When you’re discussing what you’re making, it’s tempting to try to seem perfect all the time. But revealing your flaws can be just as compelling. Imperfections are real — and people respond to real.

In “Out of the Kitchen, Onto the Couch,” Michael Pollan discusses what made Julia Child so popular and brings up the famous show where she drops a potato pancake.

When I asked my mother recently what exactly endeared Julia Child to her, she explained that “for so many of us she took the fear out of cooking” and, to illustrate the point, brought up the famous potato show…This was a classic live-television moment, inconceivable on any modern cooking show: Martha Stewart would sooner commit seppuku than let such an outtake ever see the light of day.

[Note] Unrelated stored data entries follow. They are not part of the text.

(** C4, amended. The constructor reloads with [force_quit=False]: when the
    file is missing it never ends the process, it asks the operator.  When
    the answer is a confirmation the serialized empty parser, the empty
    text, is written to the path at once, provided the path can be opened
    for writing; when it cannot, the [OSError] of [open] leaves the
    constructor; when the answer is a refusal construction returns and
    the disk is as it was. *)
Theorem construct_missing_file (w : world) (path encoding : string) :
  fs w !! path = None ->
  (forall n, fst (Configure.__init__ path encoding w) <> Exit n) /\
  (forall a, answer path w = Ret a ->
     Text.contains a "Yy" = true ->
     if writable w path
     then fst (Configure.__init__ path encoding w) = Ret tt /\
          fs (snd (Configure.__init__ path encoding w))
          = <[path := EmptyString]> (fs w)
     else fst (Configure.__init__ path encoding w) = Raise OSError /\
          fs (snd (Configure.__init__ path encoding w)) = fs w) /\
  (forall a, answer path w = Ret a ->
     Text.contains a "Yy" = false ->
     fst (Configure.__init__ path encoding w) = Ret tt /\
     fs (snd (Configure.__init__ path encoding w)) = fs w).
Proof.
  intros Hnone. unfold answer, create_question.
  unfold Configure.__init__, Configure._reload, bind, self_path. simpl.
  rewrite (bool_decide_is_Some_None _ Hnone).
  unfold Configure._prompt. simpl.
  destruct (Configure.prompt_loop _ _ _ (stdin w) (trace w))
    as [[r rest] tr] eqn:P.
  assert (Hr : forall n, r <> Exit n).
  { clear -P. revert r rest tr P. generalize (trace w).
    induction (stdin w) as [|i ins IH]; intros tr0 r rest tr P; simpl in P.
    - inversion P. discriminate.
    - destruct (negb (Text.truthy i)).
      + inversion P. discriminate.
      + destruct (Configure.YES_NO_VALIDATOR i).
        * inversion P. discriminate.
        * eapply IH. exact P. }
  simpl. split; [| split].
  - intros n. destruct r as [a | e | m]; simpl.
    + destruct (Text.contains a "Yy"); simpl.
      * unfold Configure.export, bind, path_exists. simpl.
        rewrite (bool_decide_is_Some_None _ Hnone). simpl.
        unfold write_file. simpl. destruct (writable w path); discriminate.
      * discriminate.
    + discriminate.
    + intros _. exact (Hr m eq_refl).
  - intros a -> Ha. simpl. rewrite Ha. simpl.
    unfold Configure.export, bind, path_exists. simpl.
    rewrite (bool_decide_is_Some_None _ Hnone). simpl.
    unfold write_file. simpl.
    destruct (writable w path); simpl; split; reflexivity.
  - intros a -> Ha. simpl. rewrite Ha. simpl. split; reflexivity.
Qed.

Lemma construct_missing_file_witness :
  fst (Configure.__init__ "c.ini" "UTF-8" (console ["maybe"; "Y"])) = Ret tt /\
  fs (snd (Configure.__init__ "c.ini" "UTF-8" (console ["maybe"; "Y"])))
  = <["c.ini" := EmptyString]> ∅.
Proof.
  destruct (construct_missing_file (console ["maybe"; "Y"]) "c.ini" "UTF-8")
    as (_ & H & _); [reflexivity |].
  apply (H "Y"); reflexivity.
Defined.

(** C4 as stated fails: with the file missing, a constructor call whose
    operator declines returns normally and creates nothing, one with no
    console input at all raises [EOFError] out of [input], and one whose
    operator confirms for a path that cannot be opened for writing raises
    [OSError]; none ends the process through [exit]. *)
Lemma construct_missing_file_no_abort :
  fst (Configure.__init__ "c.ini" "UTF-8" (console ["n"])) = Ret tt /\
  fs (snd (Configure.__init__ "c.ini" "UTF-8" (console ["n"]))) !! "c.ini"
  = None /\
  fst (Configure.__init__ "c.ini" "UTF-8" (console [])) = Raise EOFError /\
  fst (Configure.__init__ EmptyString "UTF-8" (console ["y"])) = Raise OSError.
Proof. repeat split; vm_compute; reflexivity. Qed.

(** ** [read_json] on a key that is not there *)

Lemma read_json_absent_general {J : Type} (json_loads : string -> result J)
    (w w1 : world) (section key : string) :
  Configure._reload "UTF-8" true w = (Ret tt, w1) ->
  absent_from (_config w1) section key ->
  fst (Configure.read_json json_loads section key w) = Raise TypeError.
Proof.
  intros R Habs.
  destruct (read_conf_absent w w1 section key None true R Habs)
    as (w2 & Hconf & _).
  unfold Configure.read_json. rewrite (bind_eq_ret _ _ _ _ _ Hconf).
  destruct (negb _ || negb _); reflexivity.
Qed.

(** C2 fails on the code. For a key absent from the store [_read_conf]
    returns [None], [json.loads(None)] raises [TypeError], and [read_json]
    catches [JSONDecodeError] only: the exception reaches the caller,
    whatever the JSON parser is. *)
Theorem read_json_absent_raises {J : Type} (json_loads : string -> result J) :
  fst (Configure.read_json json_loads "sec" "k" (disk_with "c.ini" "[sec]"))
  = Raise TypeError.
Proof.
  apply (read_json_absent_general json_loads (disk_with "c.ini" "[sec]")
           (snd (Configure._reload "UTF-8" true (disk_with "c.ini" "[sec]")))).
  - vm_compute. reflexivity.
  - exists NoOptionError. split; vm_compute; reflexivity.
Qed.

(** ** The encoding of reloads *)

Lemma reads_utf8_pure {A} (c : M A) :
  (forall w, trace (snd (c w)) = trace w) -> reads_utf8 c.
Proof.
  intros H w. exists []. rewrite H, app_nil_r. split; [reflexivity | constructor].
Qed.

Lemma reads_utf8_emit (e : event) : utf8_read e -> reads_utf8 (emit e).
Proof. intros He w. exists [e]. split; [reflexivity | repeat constructor; exact He]. Qed.

Lemma reads_utf8_bind {A B} (c : M A) (k : A -> M B) :
  reads_utf8 c -> (forall a, reads_utf8 (k a)) -> reads_utf8 (bind c k).
Proof.
  intros Hc Hk w. destruct (Hc w) as (n1 & E1 & F1). unfold bind.
  destruct (c w) as [[a | e | n] w1]; simpl in *; eauto.
  destruct (Hk a w1) as (n2 & E2 & F2).
  exists (n1 ++ n2). rewrite E2, E1, app_assoc. split; [reflexivity |].
  apply Forall_app. split; assumption.
Qed.

Lemma reads_utf8_try {A} (c : M A) (h : exn -> option (M A)) :
  reads_utf8 c -> (forall e handler, h e = Some handler -> reads_utf8 handler) ->
  reads_utf8 (try_except c h).
Proof.
  intros Hc Hh w. destruct (Hc w) as (n1 & E1 & F1). unfold try_except.
  destruct (c w) as [[a | e | n] w1]; simpl in *; eauto.
  destruct (h e) as [handler|] eqn:E; simpl; eauto.
  destruct (Hh e handler E w1) as (n2 & E2 & F2).
  exists (n1 ++ n2). rewrite E2, E1, app_assoc. split; [reflexivity |].
  apply Forall_app. split; assumption.
Qed.

Lemma reads_utf8_update f : reads_utf8 (update f).
Proof.
  apply reads_utf8_pure. intros w. unfold update.
  destruct (f (_config w)); reflexivity.
Qed.

Lemma reads_utf8_lift {A} (f : ConfigParser.t -> result A) : reads_utf8 (lift f).
Proof. apply reads_utf8_pure. reflexivity. Qed.

Lemma reads_utf8_write_file path text : reads_utf8 (write_file path text).
Proof.
  intros w. unfold write_file. destruct (writable w path).
  - exists [OpenWrite path]. split; [reflexivity | repeat constructor].
  - exists []. split; [symmetry; apply app_nil_r | constructor].
Qed.

Ltac utf8_step :=
  first
    [ apply reads_utf8_bind; [| intros ?]
    | apply reads_utf8_try;
      [| let e := fresh "e" in let H := fresh "H" in
         intros e ? H; destruct e; simpl in H; try discriminate H;
         try (destruct (Configure.absent _); try discriminate H);
         inversion H; subst; clear H ]
    | apply reads_utf8_update
    | apply reads_utf8_lift
    | apply reads_utf8_write_file
    | apply reads_utf8_emit; exact I
    | apply reads_utf8_pure; reflexivity
    | match goal with
      | |- reads_utf8 (if ?b then _ else _) => destruct b
      | |- reads_utf8 (match ?x with _ => _ end) => destruct x
      end ].

Lemma reads_utf8_parser_read path : reads_utf8 (parser_read path "UTF-8").
Proof.
  intros w. unfold parser_read. destruct (fs w !! path) as [text|].
  - revert w. change (reads_utf8 (emit (OpenRead path "UTF-8") ;;
                        update (fun cfg => ConfigParser.read_text cfg text))).
    apply reads_utf8_bind; [apply reads_utf8_emit; reflexivity | intros _].
    apply reads_utf8_update.
  - exists []. rewrite app_nil_r. split; [reflexivity | constructor].
Qed.

Lemma reads_utf8_reload : reads_utf8 (Configure._reload "UTF-8" true).
Proof.
  unfold Configure._reload, log.
  utf8_step; [utf8_step |]. utf8_step; [utf8_step |].
  destruct a0; [apply reads_utf8_parser_read |].
  repeat utf8_step.
Qed.

Lemma reads_utf8_resort section kvs : reads_utf8 (Configure.resort section kvs).
Proof.
  induction kvs as [|[k v] kvs IH]; simpl; [utf8_step |].
  utf8_step.
  - apply reads_utf8_pure. intros w.
    destruct (ConfigParser.remove_option (_config w) section k) as [[? ?]| |];
      reflexivity.
  - utf8_step; [utf8_step | exact IH].
Qed.

Lemma reads_utf8_save_sections names : reads_utf8 (Configure.save_sections names).
Proof.
  induction names as [|s names IH]; simpl; [utf8_step |].
  utf8_step; [utf8_step |]. utf8_step; [apply reads_utf8_resort | exact IH].
Qed.

Lemma reads_utf8_save : reads_utf8 Configure._save.
Proof.
  unfold Configure._save.
  utf8_step; [utf8_step |]. utf8_step; [apply reads_utf8_save_sections |].
  repeat utf8_step.
Qed.

Lemma reads_utf8_write section key value store :
  reads_utf8 (Configure.write section key value store).
Proof.
  unfold Configure.write, log.
  utf8_step; [apply reads_utf8_reload |].
  utf8_step; [repeat utf8_step |].
  utf8_step; [repeat utf8_step |].
  utf8_step; [utf8_step |].
  destruct store; [apply reads_utf8_save | utf8_step].
Qed.

Lemma reads_utf8_read_conf section key default_val required :
  reads_utf8 (Configure._read_conf section key default_val required).
Proof.
  unfold Configure._read_conf, log.
  utf8_step; [apply reads_utf8_reload |].
  repeat utf8_step.
Qed.

Lemma reads_utf8_store_if_absent section key value :
  reads_utf8 (Configure.store_if_absent section key value).
Proof.
  unfold Configure.store_if_absent.
  utf8_step; [repeat utf8_step | ..];
    (destruct value; [apply reads_utf8_write | utf8_step]).
Qed.

(** C10. The encoding given to the constructor is used for the first load
    only: the constructor opens an existing file with that encoding, and
    every file [read], [read_bool], [read_int], [read_float], [read_json]
    and [write] open for reading is opened as UTF-8, whatever encoding the
    object was constructed with. *)
Theorem reload_decodes_utf8 {F J : Type}
    (float_of_str : string -> option F) (str_float : F -> string)
    (json_loads : string -> result J)
    (section key value : string) (required store : bool)
    (ds : option string) (db : option bool) (di : option Z) (df : option F) :
  (forall w path encoding,
     is_Some (fs w !! path) ->
     trace (snd (Configure.__init__ path encoding w))
     = trace w ++ [OpenRead path encoding]) /\
  reads_utf8 (Configure.read section key ds required) /\
  reads_utf8 (Configure.read_bool section key db required) /\
  reads_utf8 (Configure.read_int section key di required) /\
  reads_utf8 (Configure.read_float float_of_str str_float section key df
                required) /\
  reads_utf8 (Configure.read_json json_loads section key) /\
  reads_utf8 (Configure.write section key value store).
Proof.
  split.
  { intros w path encoding [text Htext].
    unfold Configure.__init__, Configure._reload, bind, self_path. simpl.
    rewrite (bool_decide_is_Some_Some _ _ Htext).
    unfold parser_read. simpl. rewrite Htext.
    unfold bind, emit, update. simpl.
    destruct (ConfigParser.read_text ConfigParser.empty text); reflexivity. }
  unfold Configure.read, Configure.read_bool, Configure.read_int,
    Configure.read_float, Configure.read_json, Configure.type_warning, log.
  repeat split;
    try apply reads_utf8_write;
    (utf8_step; [apply reads_utf8_read_conf |]);
    repeat first [ apply reads_utf8_store_if_absent | utf8_step ].
Qed.

Lemma reload_decodes_utf8_witness :
  trace (snd (Configure.__init__ "c.ini" "latin-1" (disk_with "c.ini" "[s]")))
  = [OpenRead "c.ini" "latin-1"] /\
  trace (snd (Configure.read "s" "k" None true
                (snd (Configure.__init__ "c.ini" "latin-1"
                        (disk_with "c.ini" "[s]")))))
  = [OpenRead "c.ini" "latin-1"; OpenRead "c.ini" "UTF-8";
     Log ERROR "no value for s.k";
     Log ERROR "this field cannot to be set None"].
Proof.
  destruct (reload_decodes_utf8 (F:=Z) (J:=Z) (fun _ => None) (fun _ => "0")
              (fun _ => Raise JSONDecodeError) "s" "k" "v" true true
              None None None None)
    as [H _].
  split.
  - apply (H (disk_with "c.ini" "[s]") "c.ini" "latin-1").
    exists "[s]". reflexivity.
  - vm_compute. reflexivity.
Defined.

(** ** Ordered dictionaries: facts *)

Section DictFacts.
Context {V : Type}.
Implicit Types (d : OrderedDict.t V) (k : string) (v : V).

The episode has Julia making a plate-size potato pancake, sautéing a big disc of mashed potato into which she has folded impressive quantities of cream and butter. Then the fateful moment arrives:

“When you flip anything, you just have to have the courage of your convictions,” she declares, clearly a tad nervous at the prospect, and then gives the big pancake a flip. On the way down, half of it catches the lip of the pan and splats onto the stovetop. Undaunted, Julia scoops the thing up and roughly patches the pancake back together, explaining: “When I flipped it, I didn’t have the courage to do it the way I should have. You can always pick it up.” And then, looking right through the camera as if taking us into her confidence, she utters the line that did so much to lift the fear of failure from my mother and her contemporaries: “If you’re alone in the kitchen, WHOOOO” — the pronoun is sung — “is going to see?” For a generation of women eager to transcend their mothers’ recipe box (and perhaps, too, their mothers’ social standing), Julia’s little kitchen catastrophe was a liberation and a lesson: “The only way you learn to flip things is just to flip them!”

Great story. Most people today would edit this out. Yet it’s exactly the thing that endeared Child to so many. A Washington Post reporter commented:

It wasn’t that she could do no wrong; rather, she made doing wrong so right. The more she faltered — dropping the entire side of lamb on the floor, failing to make a dent carving the suckling pig, unmolding the mousse with a splat — the more viewers loved and trusted her.

The lesson for anyone trying to pick up fans/customers: Don’t be afraid to reveal those little mistakes everyone faces.

This is especially true if you’re a little guy. Being open and honest about stuff like this is something you can get away with. It’s an area that bigger competitors (with their PR teams and slew of filters) can’t match you on.

What you lose in the professionalism column, you’ll make up in the interestingness and intimacy columns.